The move is part of Vice President JD Vance’s anti-fraud task force’s broader efforts to eliminate healthcare fraud across the U.S., according to Reuters. Centers for Medicare and Medicaid Services (CMS) said in a statement that the agency is continuing the administration’s “crackdown on fraud, waste, and abuse in the Medicare program by stopping improper billing and preventing bad actors from entering the system.”
“We’ve seen systemic and deeply troubling fraud in the hospice and home health space, with bad actors exploiting some of our most vulnerable Medicare patients and stealing money from the American taxpayer,” CMS Administrator Dr. Mehmet Oz said in a statement. “Today we’re shutting the door on fraud—preventing new bad actors from entering Medicare while we aggressively identify, investigate, and remove those already exploiting them.”
During the six-month moratorium, CMS plans to “intensify targeted investigations, deploy advanced data analytics, and accelerate the removal of hospice and HHA providers from the Medicare program that are suspected of committing fraud,” according to the agency’s news release from Wednesday.
Vance claimed in a Tuesday statement posted to X that the administration is “unleashing the most aggressive federal anti-fraud efforts in American history.”
In fiscal year 2025, the Medicare Fee-for-Service estimated improper payment rate was 6.55%, compared to the reported rate of 7.66% in fiscal year 2024, according to CMS estimates released in January.

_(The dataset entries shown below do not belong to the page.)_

Fixpoint take_while {A} (p : A -> bool) (l : list A) : list A :=
  match l with
  | [] => []
  | a :: l => if p a then a :: take_while p l else []
  end.

Definition MIDDLEWARE_STAGE_BOUNDS_EXCEEDED : string := "middleware_stage_bounds_exceeded".

Definition rebuild_messages (base : list Message) (items : list ContextItem) (w : W)
    : W * result (list Message) RunHandleError :=
  let '(current_user, prefix_and_history) := split_current_user base in
  let leading := take_while is_preamble prefix_and_history in
  let history := drop (length leading) prefix_and_history in
  match messages_from_items items w with
  | (w, Err e) => (w, Err e)
  | (w, Ok inserted) =>
      let messages := leading ++ inserted ++ history ++ option_list current_user in
      (w, if (SEMANTIC_ARRAY_MAX_ITEMS <? length messages)%nat
          then Err (RunHandleError_Middleware MIDDLEWARE_STAGE_BOUNDS_EXCEEDED) else Ok messages)
  end.
End Messages.

(** ** Protection *)

Definition structural_protected (message : Message) (is_last : bool) : bool :=
  is_preamble message || (is_last && (msg_role message =?? MessageRole_User)).

Section Protection.
Context `{ContextJson}.

(** The flag each content was last seen with. *)
Definition protected_by_content (items : list ContextItem) : gmap string bool :=
  foldl (fun m item => match jcs_content (cxi_content item) with
                       | Some bytes => <[bytes := cxi_protected item]> m
                       | None => m
                       end) ∅ items.

Definition message_protected (items : list ContextItem) (message : Message) (is_last : bool) : bool :=
  structural_protected message is_last
  || default false (jcs_content (msg_content message) ≫= fun bytes => protected_by_content items !! bytes).

Definition project_protected (messages : list Message) (items : list ContextItem) : gmap EntryId (bool * Sensitivity) :=
  let last := (length messages - 1)%nat in
  foldl (fun m '(index, message) =>
           <[msg_id message := (message_protected items message (index =? last)%nat, Sensitivity_Internal)]> m)
    ∅ (enumerate messages).
End Protection.

(** ** The end of a context stage ([collect_context_stage]) *)

(** The loop over the installed providers: one whose component is not active is
    skipped, and the others keep their position in the whole chain. *)
Definition active_providers {P} (is_active : P -> bool) (providers : list P) : list (nat * P) :=
  filter (fun p => is_active p.2 = true) (enumerate providers).

Record ContextStagePlan : Type := mkContextStagePlan {
  csp_messages : list Message;
  csp_projection : gmap EntryId (bool * Sensitivity)
}.

Definition context_error (e : ContextError) : RunHandleError := RunHandleError_Middleware (cxe_code e).

(** The end of [collect_context_stage], from the recorded contributions to the
    stage's plan.  A driver that is cancelled before the providers are asked does
    not get here: it returns the base messages as they are. *)
Definition context_stage_plan `{ContextJson} {W : Type} `{!IdSources W} (recorded : list RecordedContextContribution)
    (budget : ContextBudget) (base : list Message) (w : W) : W * result ContextStagePlan RunHandleError :=
  match (if (length recorded =? 0)%nat then Ok empty_assembled
         else map_err context_error (assemble_context recorded budget)) with
  | Err e => (w, Err e)
  | Ok assembled =>
      match rebuild_messages base (asm_items assembled) w with
      | (w, Err e) => (w, Err e)
      | (w, Ok messages) => (w, Ok (mkContextStagePlan messages (project_protected messages (asm_items assembled))))
      end
  end.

The Department of Justice (DOJ) announced on May 8 that former NFL player Joel Rufus French was sentenced to over 16 years in prison for his role in a yearslong $197 million Medicare fraud scheme. Additionally, a federal court granted the U.S. request in April to seize over $2 million from an advanced wound care clinic based in Pasadena, Calif. which was accused of defrauding Medicare for reimbursements for skin graft substitutes and skin grafts that were never performed on patients, according to the DOJ.